Minimizing the negative effect of atopic dermatitis on self-esteem
Once the effect of AD on self-esteem and a child’s sense of identity have been identified, coping strategies should be used to minimize the negative impact of AD, including:
“I’m more than my diagnosis:” Encouraging the child to separate his or her identity from their skin disease – helping the child to see that who they are is more than just the fact that they have this disease can help foster positive self-esteem.
Teasing and bullying: Teaching children how to handle teasing or other negative peer interactions – providing suggestions and role-playing can be helpful to children who experience teasing or bullying due to their AD.

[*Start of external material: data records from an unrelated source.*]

(** The loop body for a request whose output counts. *)
Definition process_output cfg (o : SchedulerOutput) (m : ModelRunnerOutput) id (is_stale : bool)
    (index : nat) (x : sched E Q * update_acc) : result (sched E Q * update_acc) :=
  let* generated :=
    match m_sampled_token_ids m with
    | [] => Ok []
    | l => match l !! index with Some g => Ok g | None => Raise IndexError end
    end in
  let scheduled := default [] (dget (o_scheduled_spec_decode_tokens o) id) in
  let '(s, u) := count_drafts cfg id scheduled generated is_stale x in
  let s := if has_encoder_inputs (req s id)
           then s <| env := _free_encoder_inputs cfg (env s) (req s id) |> else s in
  let* pooled :=
    match m_pooler_outputs m with
    | [] => Ok None
    | l => match l !! index with Some g => Ok g | None => Raise IndexError end
    end in
  let before := status (req s id) in
  let '(s, tokens, stopped) :=
    if nonempty generated then _update_request_with_output cfg id generated s
    else if pooling_params (req s id) && bool_decide (pooled <> None)
    then (upd_req id (fun r => r <| status := FINISHED_STOPPED |>) s, generated, true)
    else (s, generated, false) in
  let '(s, stopped) := advance_grammar id tokens stopped s in
  let emit := nonempty tokens || bool_decide (pooled <> None) || stopped in
  let s := if emit then upd_req id (fun r => r <| prefill_stats := None |>) s else s in
  let reason := if stopped then Some (status (req s id)) else None in
  let client := client_index (req s id) in
  let* su := if stopped then settle_stopped cfg id before (s, u) else Ok (s, u) in
  let '(s, u) := su in
  Ok (s, if emit then u <| u_outputs ::= fun l => l ++ [mkEngineOut client id tokens reason pooled] |>
         else u).

(** One entry of [num_scheduled_tokens]. *)
Definition update_one cfg (o : SchedulerOutput) (m : ModelRunnerOutput) (failed : gset string)
    (x : sched E Q * update_acc) (item : string * Z) : result (sched E Q * update_acc) :=
  let '(s, u) := x in
  let '(id, n) := item in
  let* _ := require (0 <? n) AssertionError in
  let tracked := bool_decide (id ∈ requests s) in
  let* y := if tracked then
              let* ry := drain_stale n (req s id) in
              Ok (upd_req id (fun _ => fst ry) s, snd ry)
            else Ok (s, false) in
  let '(s, is_stale) := y in
  if bool_decide (id ∈ failed) then Ok (s, u)
  else if negb tracked || is_finished (status (req s id)) then Ok (s, u)
  else if is_stale && drop_stale_output (req s id) then Ok (s, u)
  else
    match m_req_id_to_index m !! id with
    | None => Ok (s, u)
    | Some index => process_output cfg o m id is_stale index (s, u)
    end.

(** The controller and the instrumentation after the loop. *)
Definition observe_step cfg (o : SchedulerOutput) (u : update_acc) s : result (sched E Q) :=
  let active := if o_num_spec_tokens_to_schedule o =? 0 then cfg_num_spec_tokens cfg
                else o_num_spec_tokens_to_schedule o in
  let a := u_adaptive u in
  let* s :=
    match acceptance_length_controller s with
    | None => Ok s
    | Some c =>
        let '(c, r) := Controller.observe_batch c (Mtp.ad_drafts a) (Mtp.ad_draft_tokens a)
                         (Mtp.ad_accepted a) (Some (Mtp.ad_eligible a)) (Some (Mtp.ad_accepted_pos a)) in
        let* _ := r in
        Ok (s <| acceptance_length_controller := Some c |>)
    end in
  let '(w, _) := Mtp._record_mtp_instrumentation cfg (u_samples u) active (mtp s) in
  Ok (s <| mtp := w |>).
(** ** A preempted session that stops

    A streaming session is preempted while a step is in flight; the returning
    output stops it and another chunk is queued.  [_handle_stopped_request]
    queues it again, and the removal of the stopped, non-running requests
    then takes both entries out: the session stays tracked and unfinished but
    is in no queue. *)
Definition example_preempted_session : sched Z (list string) :=
  let r := Mini.request_of "s" PREEMPTED 3 0 in
  let r := r <| num_in_flight_tokens := 3 |> <| num_stale_output_tokens := 3 |>
             <| resumable := true |> <| streaming_queue := Some [Some example_chunk] |> in
  Mini.sched_of 3 [] [r].

Definition example_step_output : SchedulerOutput :=
  mkOutput [] (mkCached [] ∅ [] [] [] [] []) [("s"%string, 3)] 3 [] [] [] ∅ ∅ None None 0 false [].

Definition example_runner_output : ModelRunnerOutput :=
  mkModelOutput [[9]] {["s"%string := 0%nat]} [] None.

(** What is observed of the result: tracked, finished, in a queue, and the
    lengths of its tokens and of its prompt. *)
Definition observe_session (x : result (sched Z (list string) * list EngineCoreOutput * gmap Z (gset string)))
    : option (bool * bool * list string * nat * Z) :=
  match x with
  | Ok (s, _, _) =>
      Some (bool_decide ("s"%string ∈ requests s), is_finished (status (req s "s")), held s,
            length (_all_token_ids (req s "s")), num_prompt_tokens (req s "s"))
  | Raise _ => None
  end.
(* ===== verification/SchedTurns.v ===== *)
(** * The turns of the long prefills through [schedule]

    What one call of [schedule] does to the turns that
    [_select_long_prefill_request_ids] hands out: every selected request is
    charged, by the loop that schedules it or by the debit at the end of the
    step, and a running candidate that was passed over keeps its turn.  From
    this, and from the operations between two steps leaving the turns alone,
    a running long prefill is selected within a bounded number of steps. *)
From S2P Require Export SchedSessions.
Import PyDict PyList LongPrefill Mamba.

Section Turns.
Context {E B Q : Type} `{RequestQueueLaws Q} `{ServicesLaws E B}.
Implicit Types (cfg : config) (s : sched E Q) (t : step B Q) (id : string).

(** ** The invariant of the two loops *)

Section Loops.
(** The state the loops start from, the selected requests, and whether the step
    defers its prefills. *)
Context (cfg : config) (s1 : sched E Q) (sel : list string) (defer : bool).
Hypothesis Hcfg : cfg_ok cfg.
Hypothesis Hstate : state_ok cfg s1.
Hypothesis Hstatus : queues_by_status s1.
Hypothesis Hsel : forall x, x ∈ sel -> x ∈ pool cfg s1 /\ enable_decode_aware_prefill cfg = true.

(** What the loops keep of the turns. *)
Record turn_core s t : Prop := mkTurnCore {
  tc_step : current_step s = current_step s1;
  tc_sel : selected_long_prefill_ids t = sel;
  tc_defer : defer_prefills t = defer;
  tc_old x : last_turn s x = current_step s1 \/ last_turn s x = last_turn s1 x;
  tc_charged x : x ∈ sel -> x ∈ dkeys (num_scheduled_tokens t) -> last_turn s x = current_step s1;
  tc_passed x : x ∉ sel -> last_turn s x = last_turn s1 x \/ x ∈ admitted t
}.

(** With what identifies a selected request that waits as a long prefill. *)
Record turn_inv s t : Prop := mkTurnInv {
  ti_core : turn_core s t;
  ti_id x : request_id (req s x) = request_id (req s1 x);
  ti_prompt x : num_prompt_tokens (req s x) = num_prompt_tokens (req s1 x);
  ti_status x : x ∈ sel -> x ∈ q_list (waiting s) ++ q_list (skipped_waiting s) ->
                status (req s x) ∈ [WAITING; PREEMPTED]
}.

Lemma sel_long x : x ∈ sel -> (num_prompt_tokens (req s1 x) <=? long_prefill_token_threshold cfg) = false.
Proof.
  intros Hx. destruct (Hsel x Hx) as [Hp _]. apply pool_long in Hp as [Hl _].
  unfold _is_long_prefill_request in Hl. by destruct (num_prompt_tokens (req s1 x) <=? _).
Qed.

(** A selected running request is in its prefill. *)
Lemma sel_running x :
  x ∈ sel -> x ∈ running s1 ->
  is_prefill_chunk (req s1 x) = true /\ _is_long_prefill_request cfg (req s1 x) = true.
Proof.
  intros Hx Hr. destruct (Hsel x Hx) as [Hp _]. apply pool_long in Hp as [Hl _]. split; [|done].
  unfold _is_long_prefill_request in Hl. rewrite (sel_long x Hx) in Hl.
  rewrite bool_decide_eq_true_2 in Hl; [done|]. by apply Hstatus.
Qed.

Lemma turn_start t :
  selected_long_prefill_ids t = sel -> defer_prefills t = defer -> num_scheduled_tokens t = [] ->
  turn_inv s1 t.
Proof.
  intros Hs Hd Hn. constructor; auto.
  - constructor; auto. intros x _. rewrite Hn. by intros ?%elem_of_nil.
  - intros x Hx Hq. destruct (Hsel x Hx) as [Hp _]. apply pool_long in Hp as [Hl _].
    unfold _is_long_prefill_request in Hl. rewrite (sel_long x Hx) in Hl.
    rewrite bool_decide_eq_false_2 in Hl by by apply Hstatus.
    apply orb_true_iff in Hl as [Hl|Hl]; bool_prop; set_solver.
Qed.

(** Steps that touch neither the turns nor the requests. *)
Lemma turn_core_fields s s' t t' :
  _long_prefill_last_scheduled s' = _long_prefill_last_scheduled s -> current_step s' = current_step s ->
  selected_long_prefill_ids t' = selected_long_prefill_ids t -> defer_prefills t' = defer_prefills t ->
  (forall x, x ∈ dkeys (num_scheduled_tokens t') -> x ∈ dkeys (num_scheduled_tokens t)) ->
  admitted t' = admitted t ->
  turn_core s t -> turn_core s' t'.
Proof.
  intros Ht Hc Hs Hd Hk Ha []. constructor; unfold last_turn in *; rewrite ?Ht, ?Hc, ?Hs, ?Hd, ?Ha; auto.
Qed.

Lemma turn_inv_fields s s' t t' :
  _long_prefill_last_scheduled s' = _long_prefill_last_scheduled s -> current_step s' = current_step s ->
  objs s' = objs s ->
  (forall x, x ∈ q_list (waiting s') ++ q_list (skipped_waiting s') ->
             x ∈ q_list (waiting s) ++ q_list (skipped_waiting s)) ->
  selected_long_prefill_ids t' = selected_long_prefill_ids t -> defer_prefills t' = defer_prefills t ->
  (forall x, x ∈ dkeys (num_scheduled_tokens t') -> x ∈ dkeys (num_scheduled_tokens t)) ->
  admitted t' = admitted t ->
  turn_inv s t -> turn_inv s' t'.
Proof.
  intros Ht Hc Ho Hq Hs Hd Hk Had [Hcore Hi Hp Hst].
  assert (forall x, req s' x = req s x) as Hr by (intros x; unfold req; by rewrite Ho).
  constructor; [by apply (turn_core_fields s s' t t')|..]; intros x; rewrite Hr; auto.
Qed.

Lemma turn_inv_quiet s s' t : quiet s s' -> turn_inv s t -> turn_inv s' t.
Proof.
  intros [[F1 F2 F3 F4 F5 F6 F7] P S T C] [Hcore Hi Hp Hst].
  constructor; [by apply (turn_core_fields s s' t t)|..]; intros x; [by rewrite F6|by rewrite P|].
  rewrite F2, F3. intros Hx Hq. destruct (S x) as [->|]; [by apply Hst|done].
Qed.

(** ** The loop over the running requests *)

(** The invariant there: the running requests are some of those at the start,
    all of them until one is preempted. *)
Record run_turns s t : Prop := mkRunTurns {
  rt_inv : turn_inv s t;
  rt_running x : x ∈ running s -> x ∈ running s1;
  rt_all : preempted_reqs t = [] -> running s = running s1
}.

Lemma pop_victim_fields s t v s' t' :
  pop_victim cfg s t = Ok (v, s', t') ->
  (exists l, s' = s <| running := l |> /\ forall x, x ∈ l -> x ∈ running s) /\ v ∈ running s /\
  selected_long_prefill_ids t' = selected_long_prefill_ids t /\ defer_prefills t' = defer_prefills t /\
  admitted t' = admitted t /\
  forall x, x ∈ dkeys (num_scheduled_tokens t') -> x ∈ dkeys (num_scheduled_tokens t).
Proof.
  unfold pop_victim. destruct (policy cfg).
  - destruct (pop_last (running s)) as [[rest w]|] eqn:Hp; [|done]. intros [= -> <- <-].
    apply pop_last_spec in Hp. split_and!; try done; [exists rest; split; [done|]|]; rewrite Hp; set_solver.
  - destruct (max_by _ _) as [w|] eqn:Hm; [|done]. apply max_by_in in Hm.
    assert (forall x, x ∈ remove_first w (running s) -> x ∈ running s) as Hr
      by (intros x; apply elem_of_remove_first).
    break_if; [|intros [= -> <- <-]; by split_and!; try eexists].
    destruct (dindex (num_scheduled_tokens t) w); cbn [rbind]; [|done].
    destruct (dindex (req_to_new_blocks t) w); cbn [rbind]; [|done].
    intros [= -> <- <-]. split_and!; try done; [by eexists|].
    intros x. simpl. rewrite dkeys_ddel. apply elem_of_remove_first.
Qed.

(** A victim is preempted: it waits at the head of its queue. *)
Lemma preempt_turns s t v drop s' :
  turn_inv s t -> request_id (req s v) = v -> _preempt_request cfg v drop s = Ok s' ->
  turn_inv s' t /\ running s' = running s.
Proof.
  intros [Hcore Hi Hp Hst] Hid Hrun. apply preempt_request_spec in Hrun as (_ & e & d & ->).
  set (s0 := s <| env := e |> <| deferred_frees := d |> <| _inflight_prefills ::= fun X => X ∖ {[v]} |>).
  assert (forall x, req ((upd_req v (preempted_fields drop) s0)
            <| waiting := q_prepend (preempted_fields drop (req s v)) (waiting s) |>
            <| reset_preempted_req_ids ::= union {[v]} |>) x =
         if bool_decide (v = x) then preempted_fields drop (req s v) else req s x) as Hreq.
  { intros x. exact (req_upd s0 v x (preempted_fields drop)). }
  split; [|done]. constructor; [by apply (turn_core_fields s _ t t)|..].
  - intros x. rewrite Hreq. destruct (bool_decide_reflect (v = x)) as [<-|]; [apply Hi|apply Hi].
  - intros x. rewrite Hreq. destruct (bool_decide_reflect (v = x)) as [<-|]; [apply Hp|apply Hp].
  - intros x Hx. rewrite Hreq. simpl. rewrite q_prepend_list. simpl. rewrite Hid.
    destruct (bool_decide_reflect (v = x)) as [<-|Hne]; [intros _; simpl; set_solver|].
    intros [->|Hq]%elem_of_cons; [done|]. by apply Hst.
Qed.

Encouraging passions or hobbies: Shifting the focus from the skin to a passion will help to encourage children with AD to focus their attention on a hobby or passion that provides them with an innate sense of joy. A passion can also help the child connect with other kids who share the same interest.
Joining in group activities: Summer camps, support groups, and patient advocacy group memberships have all been shown to increase knowledge and coping skills among kids with AD, as well as helping kids realize they are not alone.
Finding a sense of control: Children with AD and their families do better when they feel a sense of control. Control can be information or behavioral control. Learning more about AD and how to manage flares can provide information control, while behavioral control involves taking direct actions to change the situation. Behavioral control in AD management could include regular use of emollients (moisturizers), wet-wrap therapy, or actively avoiding known triggers.
Looking for the “silver lining:” One of the most powerful coping strategies can be selective attention to the positive aspects of a situation or finding the “silver lining” in a circumstance or event. For some children, it can be helpful to point out comparisons of your family to others who have a more severe disability.
Nguyen CM, Koo J, Cordoro KM. Psychodermatologic effects of atopic dermatitis and acne: a review on self-esteem and identity. Pediatric Dermatology. Mar 2016;33(2):129-135.